EXERCISE PROMPT =>
For each line below that contains the string "false", copy that line.

INFORMATION SUPPLIED =>

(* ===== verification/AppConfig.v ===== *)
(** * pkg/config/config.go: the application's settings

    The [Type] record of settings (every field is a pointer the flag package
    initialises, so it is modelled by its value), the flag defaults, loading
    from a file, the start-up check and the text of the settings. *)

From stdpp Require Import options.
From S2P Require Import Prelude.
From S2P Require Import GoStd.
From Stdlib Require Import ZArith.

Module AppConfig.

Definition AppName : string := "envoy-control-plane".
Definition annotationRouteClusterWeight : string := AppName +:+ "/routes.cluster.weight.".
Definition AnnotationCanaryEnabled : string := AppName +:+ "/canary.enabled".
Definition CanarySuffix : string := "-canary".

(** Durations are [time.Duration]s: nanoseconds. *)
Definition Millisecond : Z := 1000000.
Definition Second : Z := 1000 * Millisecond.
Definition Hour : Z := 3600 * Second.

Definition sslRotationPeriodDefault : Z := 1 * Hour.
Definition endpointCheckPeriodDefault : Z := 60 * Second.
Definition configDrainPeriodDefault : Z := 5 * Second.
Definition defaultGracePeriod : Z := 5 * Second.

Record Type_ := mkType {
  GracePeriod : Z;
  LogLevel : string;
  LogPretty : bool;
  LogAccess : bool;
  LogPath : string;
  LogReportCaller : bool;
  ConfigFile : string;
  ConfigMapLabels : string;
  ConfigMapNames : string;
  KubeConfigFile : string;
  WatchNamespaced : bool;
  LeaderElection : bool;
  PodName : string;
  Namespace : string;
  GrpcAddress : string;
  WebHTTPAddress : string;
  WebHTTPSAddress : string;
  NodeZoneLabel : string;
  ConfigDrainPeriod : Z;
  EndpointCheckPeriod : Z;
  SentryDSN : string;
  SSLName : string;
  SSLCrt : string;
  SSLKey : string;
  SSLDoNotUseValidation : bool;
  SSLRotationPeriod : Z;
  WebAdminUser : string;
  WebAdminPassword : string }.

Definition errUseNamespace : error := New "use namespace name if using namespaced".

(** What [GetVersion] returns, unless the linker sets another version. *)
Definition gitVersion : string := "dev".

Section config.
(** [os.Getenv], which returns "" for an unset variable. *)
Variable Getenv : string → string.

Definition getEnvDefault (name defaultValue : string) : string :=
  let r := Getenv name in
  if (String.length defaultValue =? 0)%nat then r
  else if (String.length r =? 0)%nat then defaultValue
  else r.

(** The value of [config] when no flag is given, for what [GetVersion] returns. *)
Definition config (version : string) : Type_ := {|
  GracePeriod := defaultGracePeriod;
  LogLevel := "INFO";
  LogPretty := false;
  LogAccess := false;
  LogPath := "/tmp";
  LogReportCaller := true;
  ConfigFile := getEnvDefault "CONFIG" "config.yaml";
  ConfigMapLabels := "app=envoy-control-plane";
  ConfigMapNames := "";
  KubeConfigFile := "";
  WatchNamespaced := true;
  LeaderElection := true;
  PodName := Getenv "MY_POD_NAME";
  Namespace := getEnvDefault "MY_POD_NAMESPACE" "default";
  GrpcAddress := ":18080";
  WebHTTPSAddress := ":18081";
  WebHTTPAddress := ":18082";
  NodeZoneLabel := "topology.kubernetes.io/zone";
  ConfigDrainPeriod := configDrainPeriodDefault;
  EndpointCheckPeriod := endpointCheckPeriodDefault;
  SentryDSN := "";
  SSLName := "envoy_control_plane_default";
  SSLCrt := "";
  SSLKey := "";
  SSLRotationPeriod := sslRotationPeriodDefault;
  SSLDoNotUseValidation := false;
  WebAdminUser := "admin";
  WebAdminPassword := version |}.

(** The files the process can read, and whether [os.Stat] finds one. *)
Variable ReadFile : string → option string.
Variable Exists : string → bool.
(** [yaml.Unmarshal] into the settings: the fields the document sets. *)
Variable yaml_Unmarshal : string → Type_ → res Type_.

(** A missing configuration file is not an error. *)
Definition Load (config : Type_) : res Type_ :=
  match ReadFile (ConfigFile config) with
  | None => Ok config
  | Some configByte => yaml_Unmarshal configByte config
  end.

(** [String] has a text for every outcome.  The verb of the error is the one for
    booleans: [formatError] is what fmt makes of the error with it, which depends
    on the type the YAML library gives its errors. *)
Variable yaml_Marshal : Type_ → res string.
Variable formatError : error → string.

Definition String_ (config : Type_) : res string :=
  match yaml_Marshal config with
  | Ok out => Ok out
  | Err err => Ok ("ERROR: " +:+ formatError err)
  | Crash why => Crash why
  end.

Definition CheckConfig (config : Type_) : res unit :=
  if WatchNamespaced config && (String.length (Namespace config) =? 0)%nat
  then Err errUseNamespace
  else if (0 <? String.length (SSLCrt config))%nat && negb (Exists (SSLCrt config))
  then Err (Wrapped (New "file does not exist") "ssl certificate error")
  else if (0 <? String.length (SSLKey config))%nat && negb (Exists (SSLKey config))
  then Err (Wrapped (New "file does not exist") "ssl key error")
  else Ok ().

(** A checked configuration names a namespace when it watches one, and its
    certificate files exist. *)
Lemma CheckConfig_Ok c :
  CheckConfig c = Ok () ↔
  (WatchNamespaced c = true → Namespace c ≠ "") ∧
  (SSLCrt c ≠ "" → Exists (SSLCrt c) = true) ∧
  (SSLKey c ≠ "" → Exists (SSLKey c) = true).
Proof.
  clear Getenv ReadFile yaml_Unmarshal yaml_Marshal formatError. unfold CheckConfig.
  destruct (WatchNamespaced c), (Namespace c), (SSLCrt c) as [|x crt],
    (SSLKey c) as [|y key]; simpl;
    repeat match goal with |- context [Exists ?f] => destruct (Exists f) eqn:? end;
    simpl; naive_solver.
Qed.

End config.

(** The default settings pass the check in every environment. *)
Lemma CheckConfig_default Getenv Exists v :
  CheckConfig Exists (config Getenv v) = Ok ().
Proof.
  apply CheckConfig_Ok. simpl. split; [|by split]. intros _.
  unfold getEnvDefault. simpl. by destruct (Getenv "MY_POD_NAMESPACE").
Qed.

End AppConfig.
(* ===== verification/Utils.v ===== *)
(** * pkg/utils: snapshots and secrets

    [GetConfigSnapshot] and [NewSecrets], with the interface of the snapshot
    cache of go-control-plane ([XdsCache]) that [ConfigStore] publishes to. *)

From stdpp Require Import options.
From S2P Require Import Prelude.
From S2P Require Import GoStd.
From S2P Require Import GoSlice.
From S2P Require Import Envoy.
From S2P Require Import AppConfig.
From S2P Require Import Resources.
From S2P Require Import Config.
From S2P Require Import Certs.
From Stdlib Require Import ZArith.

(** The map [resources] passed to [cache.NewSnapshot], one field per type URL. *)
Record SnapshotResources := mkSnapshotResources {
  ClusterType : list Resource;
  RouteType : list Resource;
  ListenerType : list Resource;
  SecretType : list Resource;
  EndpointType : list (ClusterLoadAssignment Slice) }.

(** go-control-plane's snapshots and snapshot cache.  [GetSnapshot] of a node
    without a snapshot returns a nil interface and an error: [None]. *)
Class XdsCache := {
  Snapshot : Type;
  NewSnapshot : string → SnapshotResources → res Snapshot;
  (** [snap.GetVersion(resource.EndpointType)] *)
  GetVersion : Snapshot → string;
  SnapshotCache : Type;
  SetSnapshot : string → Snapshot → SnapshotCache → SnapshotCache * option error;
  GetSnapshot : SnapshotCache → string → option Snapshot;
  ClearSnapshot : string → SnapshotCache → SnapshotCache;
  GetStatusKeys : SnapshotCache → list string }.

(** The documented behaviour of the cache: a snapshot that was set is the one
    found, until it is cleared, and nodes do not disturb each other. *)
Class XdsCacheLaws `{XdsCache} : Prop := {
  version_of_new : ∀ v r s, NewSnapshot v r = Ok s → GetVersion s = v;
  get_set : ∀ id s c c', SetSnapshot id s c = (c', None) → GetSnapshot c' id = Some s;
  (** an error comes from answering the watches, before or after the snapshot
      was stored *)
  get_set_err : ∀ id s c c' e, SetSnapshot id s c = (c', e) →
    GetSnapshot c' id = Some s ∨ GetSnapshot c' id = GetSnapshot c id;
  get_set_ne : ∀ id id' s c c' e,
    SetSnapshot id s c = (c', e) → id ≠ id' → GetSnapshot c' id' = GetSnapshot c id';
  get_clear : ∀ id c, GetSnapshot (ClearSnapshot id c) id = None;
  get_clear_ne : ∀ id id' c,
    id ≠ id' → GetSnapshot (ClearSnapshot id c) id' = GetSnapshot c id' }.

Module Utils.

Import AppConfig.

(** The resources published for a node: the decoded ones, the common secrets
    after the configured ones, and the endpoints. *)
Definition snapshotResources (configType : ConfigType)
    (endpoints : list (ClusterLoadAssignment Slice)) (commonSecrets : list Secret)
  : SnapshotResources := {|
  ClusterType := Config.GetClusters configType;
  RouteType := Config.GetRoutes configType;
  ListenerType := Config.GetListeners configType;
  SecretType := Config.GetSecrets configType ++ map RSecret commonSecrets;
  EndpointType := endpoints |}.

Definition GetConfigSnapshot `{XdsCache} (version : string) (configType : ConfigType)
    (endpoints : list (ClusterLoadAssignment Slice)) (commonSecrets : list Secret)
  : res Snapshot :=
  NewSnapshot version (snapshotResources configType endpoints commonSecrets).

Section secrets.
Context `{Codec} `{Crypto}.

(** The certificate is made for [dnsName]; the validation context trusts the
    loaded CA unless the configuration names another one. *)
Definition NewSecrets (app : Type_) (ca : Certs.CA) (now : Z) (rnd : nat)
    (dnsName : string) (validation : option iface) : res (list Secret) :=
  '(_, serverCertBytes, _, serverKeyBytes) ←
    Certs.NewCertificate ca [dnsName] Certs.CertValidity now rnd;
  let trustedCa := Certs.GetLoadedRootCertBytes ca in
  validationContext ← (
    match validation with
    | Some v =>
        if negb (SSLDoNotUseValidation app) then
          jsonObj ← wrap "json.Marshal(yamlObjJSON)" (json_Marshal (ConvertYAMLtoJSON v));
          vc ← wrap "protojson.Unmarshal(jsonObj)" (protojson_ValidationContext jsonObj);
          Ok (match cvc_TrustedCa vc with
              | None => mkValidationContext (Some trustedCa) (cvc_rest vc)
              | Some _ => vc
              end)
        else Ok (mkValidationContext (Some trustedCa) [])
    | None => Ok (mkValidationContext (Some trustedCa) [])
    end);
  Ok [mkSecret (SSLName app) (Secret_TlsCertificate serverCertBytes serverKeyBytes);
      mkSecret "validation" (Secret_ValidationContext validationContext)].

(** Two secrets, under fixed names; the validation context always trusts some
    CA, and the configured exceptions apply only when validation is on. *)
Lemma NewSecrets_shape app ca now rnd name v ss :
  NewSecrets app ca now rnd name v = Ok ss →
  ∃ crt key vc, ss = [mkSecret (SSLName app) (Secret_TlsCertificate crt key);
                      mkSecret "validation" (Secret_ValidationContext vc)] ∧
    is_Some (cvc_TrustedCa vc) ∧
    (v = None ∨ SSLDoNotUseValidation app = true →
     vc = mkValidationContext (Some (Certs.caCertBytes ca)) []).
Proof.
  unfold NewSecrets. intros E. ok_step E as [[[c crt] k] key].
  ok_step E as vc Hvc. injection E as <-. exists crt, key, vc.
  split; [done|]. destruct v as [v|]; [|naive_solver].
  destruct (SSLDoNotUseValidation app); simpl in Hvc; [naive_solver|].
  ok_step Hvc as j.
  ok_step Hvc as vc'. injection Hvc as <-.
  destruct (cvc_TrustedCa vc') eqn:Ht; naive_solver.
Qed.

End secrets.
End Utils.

TASK SOLUTION =>
  LogPretty := false;
  LogAccess := false;
  SSLDoNotUseValidation := false;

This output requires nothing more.